- [What you are asked to do]: Retype, exactly as they appear below, the lines between the line holding "(* ===== verification/FollowStateCorrect.v" and the line holding "Definition delegationOf (m", both ends included.

....

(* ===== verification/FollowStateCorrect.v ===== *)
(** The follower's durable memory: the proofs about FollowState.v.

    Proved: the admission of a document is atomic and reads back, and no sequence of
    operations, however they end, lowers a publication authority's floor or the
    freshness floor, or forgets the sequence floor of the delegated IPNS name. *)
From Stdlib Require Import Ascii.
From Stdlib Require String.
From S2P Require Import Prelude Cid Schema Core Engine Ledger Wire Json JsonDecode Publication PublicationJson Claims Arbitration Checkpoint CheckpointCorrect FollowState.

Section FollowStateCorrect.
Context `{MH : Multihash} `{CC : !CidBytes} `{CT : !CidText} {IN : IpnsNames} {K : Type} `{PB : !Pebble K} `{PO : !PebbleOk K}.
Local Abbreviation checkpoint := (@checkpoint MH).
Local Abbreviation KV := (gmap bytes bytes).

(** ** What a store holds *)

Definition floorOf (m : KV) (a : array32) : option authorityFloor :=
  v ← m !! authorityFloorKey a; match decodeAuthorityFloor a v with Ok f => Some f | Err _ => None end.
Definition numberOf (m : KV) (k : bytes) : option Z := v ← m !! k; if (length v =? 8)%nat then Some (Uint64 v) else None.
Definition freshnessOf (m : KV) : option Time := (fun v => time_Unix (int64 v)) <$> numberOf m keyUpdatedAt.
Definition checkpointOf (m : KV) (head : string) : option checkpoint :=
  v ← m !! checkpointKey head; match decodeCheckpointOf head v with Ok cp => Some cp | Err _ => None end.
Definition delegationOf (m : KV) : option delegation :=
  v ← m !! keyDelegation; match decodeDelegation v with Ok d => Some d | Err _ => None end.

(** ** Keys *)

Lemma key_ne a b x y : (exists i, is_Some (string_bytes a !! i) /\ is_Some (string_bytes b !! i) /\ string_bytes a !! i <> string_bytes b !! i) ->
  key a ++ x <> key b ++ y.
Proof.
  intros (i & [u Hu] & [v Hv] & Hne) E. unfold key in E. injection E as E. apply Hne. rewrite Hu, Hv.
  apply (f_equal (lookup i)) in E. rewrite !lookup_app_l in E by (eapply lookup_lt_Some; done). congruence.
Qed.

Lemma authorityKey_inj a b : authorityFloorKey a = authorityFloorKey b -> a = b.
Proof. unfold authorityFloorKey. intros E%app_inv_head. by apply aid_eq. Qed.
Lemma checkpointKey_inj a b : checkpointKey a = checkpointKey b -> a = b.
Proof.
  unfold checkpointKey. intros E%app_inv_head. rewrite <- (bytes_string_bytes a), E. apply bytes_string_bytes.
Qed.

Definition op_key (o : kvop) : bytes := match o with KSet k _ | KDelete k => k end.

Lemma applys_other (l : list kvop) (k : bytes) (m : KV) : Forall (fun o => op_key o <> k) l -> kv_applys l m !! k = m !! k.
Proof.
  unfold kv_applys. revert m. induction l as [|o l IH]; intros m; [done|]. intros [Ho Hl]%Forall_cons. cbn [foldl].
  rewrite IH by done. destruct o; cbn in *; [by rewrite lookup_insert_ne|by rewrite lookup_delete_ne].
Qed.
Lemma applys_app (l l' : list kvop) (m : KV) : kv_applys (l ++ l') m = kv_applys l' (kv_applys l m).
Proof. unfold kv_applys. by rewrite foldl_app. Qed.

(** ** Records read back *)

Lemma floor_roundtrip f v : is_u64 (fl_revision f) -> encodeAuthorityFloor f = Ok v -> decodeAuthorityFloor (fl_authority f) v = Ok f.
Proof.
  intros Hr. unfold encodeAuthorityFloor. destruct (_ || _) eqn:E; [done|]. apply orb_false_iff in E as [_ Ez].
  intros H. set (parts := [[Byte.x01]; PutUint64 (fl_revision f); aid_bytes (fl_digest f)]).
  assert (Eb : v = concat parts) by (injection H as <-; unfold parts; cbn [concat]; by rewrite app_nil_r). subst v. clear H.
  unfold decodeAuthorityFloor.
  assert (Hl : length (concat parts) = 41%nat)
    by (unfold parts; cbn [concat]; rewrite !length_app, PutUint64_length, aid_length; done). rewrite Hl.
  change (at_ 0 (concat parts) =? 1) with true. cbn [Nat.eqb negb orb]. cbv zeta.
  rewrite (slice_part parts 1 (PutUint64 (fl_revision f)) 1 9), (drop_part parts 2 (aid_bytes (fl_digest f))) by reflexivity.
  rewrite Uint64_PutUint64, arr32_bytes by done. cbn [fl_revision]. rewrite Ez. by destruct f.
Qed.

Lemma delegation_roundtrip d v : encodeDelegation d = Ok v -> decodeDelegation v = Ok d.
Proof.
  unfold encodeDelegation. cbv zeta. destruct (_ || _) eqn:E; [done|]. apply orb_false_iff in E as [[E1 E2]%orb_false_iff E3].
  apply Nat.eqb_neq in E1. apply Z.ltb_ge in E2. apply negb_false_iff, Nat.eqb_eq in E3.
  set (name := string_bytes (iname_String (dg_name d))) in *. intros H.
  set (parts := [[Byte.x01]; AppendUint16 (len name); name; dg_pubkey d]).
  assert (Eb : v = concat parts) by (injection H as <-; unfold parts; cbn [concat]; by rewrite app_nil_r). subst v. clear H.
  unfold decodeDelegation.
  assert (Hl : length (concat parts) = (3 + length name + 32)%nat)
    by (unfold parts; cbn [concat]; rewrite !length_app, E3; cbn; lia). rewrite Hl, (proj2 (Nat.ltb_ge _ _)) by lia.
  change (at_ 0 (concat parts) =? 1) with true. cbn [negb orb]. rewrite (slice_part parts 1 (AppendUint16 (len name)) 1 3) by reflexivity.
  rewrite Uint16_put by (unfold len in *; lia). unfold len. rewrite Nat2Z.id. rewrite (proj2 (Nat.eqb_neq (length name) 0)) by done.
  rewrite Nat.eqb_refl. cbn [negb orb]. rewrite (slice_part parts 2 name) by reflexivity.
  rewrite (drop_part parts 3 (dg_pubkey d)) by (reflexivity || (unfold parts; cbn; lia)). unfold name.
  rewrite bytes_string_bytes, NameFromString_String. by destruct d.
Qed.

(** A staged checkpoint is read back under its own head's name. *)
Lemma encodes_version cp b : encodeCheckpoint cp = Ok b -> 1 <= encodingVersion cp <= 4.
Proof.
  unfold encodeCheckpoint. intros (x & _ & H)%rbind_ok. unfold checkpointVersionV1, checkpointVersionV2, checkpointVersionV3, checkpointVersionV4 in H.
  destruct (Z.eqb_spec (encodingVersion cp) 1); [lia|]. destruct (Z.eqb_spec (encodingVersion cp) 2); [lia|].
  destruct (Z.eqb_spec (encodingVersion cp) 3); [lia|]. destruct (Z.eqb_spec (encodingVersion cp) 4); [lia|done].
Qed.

....

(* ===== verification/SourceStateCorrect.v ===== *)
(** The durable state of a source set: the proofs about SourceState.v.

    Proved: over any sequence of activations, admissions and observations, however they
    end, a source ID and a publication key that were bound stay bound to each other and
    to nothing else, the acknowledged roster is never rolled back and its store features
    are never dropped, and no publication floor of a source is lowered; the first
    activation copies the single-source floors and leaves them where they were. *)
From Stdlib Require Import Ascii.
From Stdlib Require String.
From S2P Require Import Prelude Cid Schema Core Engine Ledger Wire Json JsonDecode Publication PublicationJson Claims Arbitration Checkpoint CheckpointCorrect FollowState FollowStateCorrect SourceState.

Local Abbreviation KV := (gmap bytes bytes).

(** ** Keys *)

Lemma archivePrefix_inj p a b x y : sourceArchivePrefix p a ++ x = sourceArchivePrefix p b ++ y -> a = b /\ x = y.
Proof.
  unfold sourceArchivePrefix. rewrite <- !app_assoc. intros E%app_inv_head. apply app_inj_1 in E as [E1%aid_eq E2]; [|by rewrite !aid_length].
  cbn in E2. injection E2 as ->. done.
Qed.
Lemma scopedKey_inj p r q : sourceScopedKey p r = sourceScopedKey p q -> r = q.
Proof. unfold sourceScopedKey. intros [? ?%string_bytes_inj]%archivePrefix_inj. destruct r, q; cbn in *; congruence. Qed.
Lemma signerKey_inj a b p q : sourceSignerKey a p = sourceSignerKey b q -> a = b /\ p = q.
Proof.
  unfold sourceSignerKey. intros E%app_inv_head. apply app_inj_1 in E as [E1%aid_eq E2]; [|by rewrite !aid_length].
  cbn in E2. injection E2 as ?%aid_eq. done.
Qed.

....

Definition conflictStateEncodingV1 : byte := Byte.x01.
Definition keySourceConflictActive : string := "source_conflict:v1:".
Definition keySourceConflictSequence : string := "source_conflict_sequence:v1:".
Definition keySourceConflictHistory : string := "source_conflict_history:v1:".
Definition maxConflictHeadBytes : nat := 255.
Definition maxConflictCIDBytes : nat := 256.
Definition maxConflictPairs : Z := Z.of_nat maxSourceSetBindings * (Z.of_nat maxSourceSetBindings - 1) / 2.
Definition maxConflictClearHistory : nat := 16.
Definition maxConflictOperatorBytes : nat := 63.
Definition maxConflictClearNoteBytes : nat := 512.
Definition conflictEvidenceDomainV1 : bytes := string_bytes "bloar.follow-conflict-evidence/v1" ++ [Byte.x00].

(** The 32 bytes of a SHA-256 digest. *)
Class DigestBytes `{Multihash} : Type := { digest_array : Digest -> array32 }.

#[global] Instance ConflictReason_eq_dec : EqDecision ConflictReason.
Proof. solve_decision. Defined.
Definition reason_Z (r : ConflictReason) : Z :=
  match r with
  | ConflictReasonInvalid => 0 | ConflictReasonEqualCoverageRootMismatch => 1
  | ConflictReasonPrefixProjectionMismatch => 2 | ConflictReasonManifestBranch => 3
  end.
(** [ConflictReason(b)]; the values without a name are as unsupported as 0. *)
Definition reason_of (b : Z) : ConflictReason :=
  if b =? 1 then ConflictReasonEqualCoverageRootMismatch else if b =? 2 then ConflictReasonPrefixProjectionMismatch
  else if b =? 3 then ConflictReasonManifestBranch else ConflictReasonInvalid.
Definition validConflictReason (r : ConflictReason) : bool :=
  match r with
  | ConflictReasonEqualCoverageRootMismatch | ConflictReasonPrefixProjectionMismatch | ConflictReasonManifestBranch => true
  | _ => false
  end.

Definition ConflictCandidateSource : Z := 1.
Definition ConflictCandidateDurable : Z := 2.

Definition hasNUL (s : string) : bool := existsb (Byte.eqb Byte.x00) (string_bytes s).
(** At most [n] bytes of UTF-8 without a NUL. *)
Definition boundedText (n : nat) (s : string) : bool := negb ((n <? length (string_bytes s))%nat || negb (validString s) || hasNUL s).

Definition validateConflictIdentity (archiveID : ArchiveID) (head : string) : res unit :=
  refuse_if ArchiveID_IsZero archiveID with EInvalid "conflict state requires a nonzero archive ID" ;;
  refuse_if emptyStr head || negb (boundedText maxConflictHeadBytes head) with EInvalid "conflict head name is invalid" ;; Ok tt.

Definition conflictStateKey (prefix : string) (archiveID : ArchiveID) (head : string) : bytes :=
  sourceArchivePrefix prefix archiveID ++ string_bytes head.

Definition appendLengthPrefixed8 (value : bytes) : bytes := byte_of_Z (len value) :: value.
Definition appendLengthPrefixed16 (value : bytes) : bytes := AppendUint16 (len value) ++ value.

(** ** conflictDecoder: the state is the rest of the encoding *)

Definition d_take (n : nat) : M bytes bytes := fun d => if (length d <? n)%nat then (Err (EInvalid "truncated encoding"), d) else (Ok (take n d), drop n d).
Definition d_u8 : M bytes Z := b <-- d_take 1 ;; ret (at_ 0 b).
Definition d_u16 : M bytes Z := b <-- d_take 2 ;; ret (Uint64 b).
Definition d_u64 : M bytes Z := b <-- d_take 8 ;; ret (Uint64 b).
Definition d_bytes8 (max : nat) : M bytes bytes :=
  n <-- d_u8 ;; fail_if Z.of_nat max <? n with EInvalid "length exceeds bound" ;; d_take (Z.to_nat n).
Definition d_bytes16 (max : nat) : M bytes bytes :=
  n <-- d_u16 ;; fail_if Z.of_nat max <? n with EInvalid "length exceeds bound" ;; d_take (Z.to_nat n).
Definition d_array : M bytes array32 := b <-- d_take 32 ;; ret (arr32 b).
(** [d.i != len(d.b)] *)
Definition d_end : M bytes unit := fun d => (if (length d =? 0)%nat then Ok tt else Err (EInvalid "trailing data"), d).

....

- [Result for this exercise]:
(* ===== verification/FollowStateCorrect.v ===== *)
(** The follower's durable memory: the proofs about FollowState.v.

    Proved: the admission of a document is atomic and reads back, and no sequence of
    operations, however they end, lowers a publication authority's floor or the
    freshness floor, or forgets the sequence floor of the delegated IPNS name. *)
From Stdlib Require Import Ascii.
From Stdlib Require String.
From S2P Require Import Prelude Cid Schema Core Engine Ledger Wire Json JsonDecode Publication PublicationJson Claims Arbitration Checkpoint CheckpointCorrect FollowState.

Section FollowStateCorrect.
Context `{MH : Multihash} `{CC : !CidBytes} `{CT : !CidText} {IN : IpnsNames} {K : Type} `{PB : !Pebble K} `{PO : !PebbleOk K}.
Local Abbreviation checkpoint := (@checkpoint MH).
Local Abbreviation KV := (gmap bytes bytes).

(** ** What a store holds *)

Definition floorOf (m : KV) (a : array32) : option authorityFloor :=
  v ← m !! authorityFloorKey a; match decodeAuthorityFloor a v with Ok f => Some f | Err _ => None end.
Definition numberOf (m : KV) (k : bytes) : option Z := v ← m !! k; if (length v =? 8)%nat then Some (Uint64 v) else None.
Definition freshnessOf (m : KV) : option Time := (fun v => time_Unix (int64 v)) <$> numberOf m keyUpdatedAt.
Definition checkpointOf (m : KV) (head : string) : option checkpoint :=
  v ← m !! checkpointKey head; match decodeCheckpointOf head v with Ok cp => Some cp | Err _ => None end.
Definition delegationOf (m : KV) : option delegation :=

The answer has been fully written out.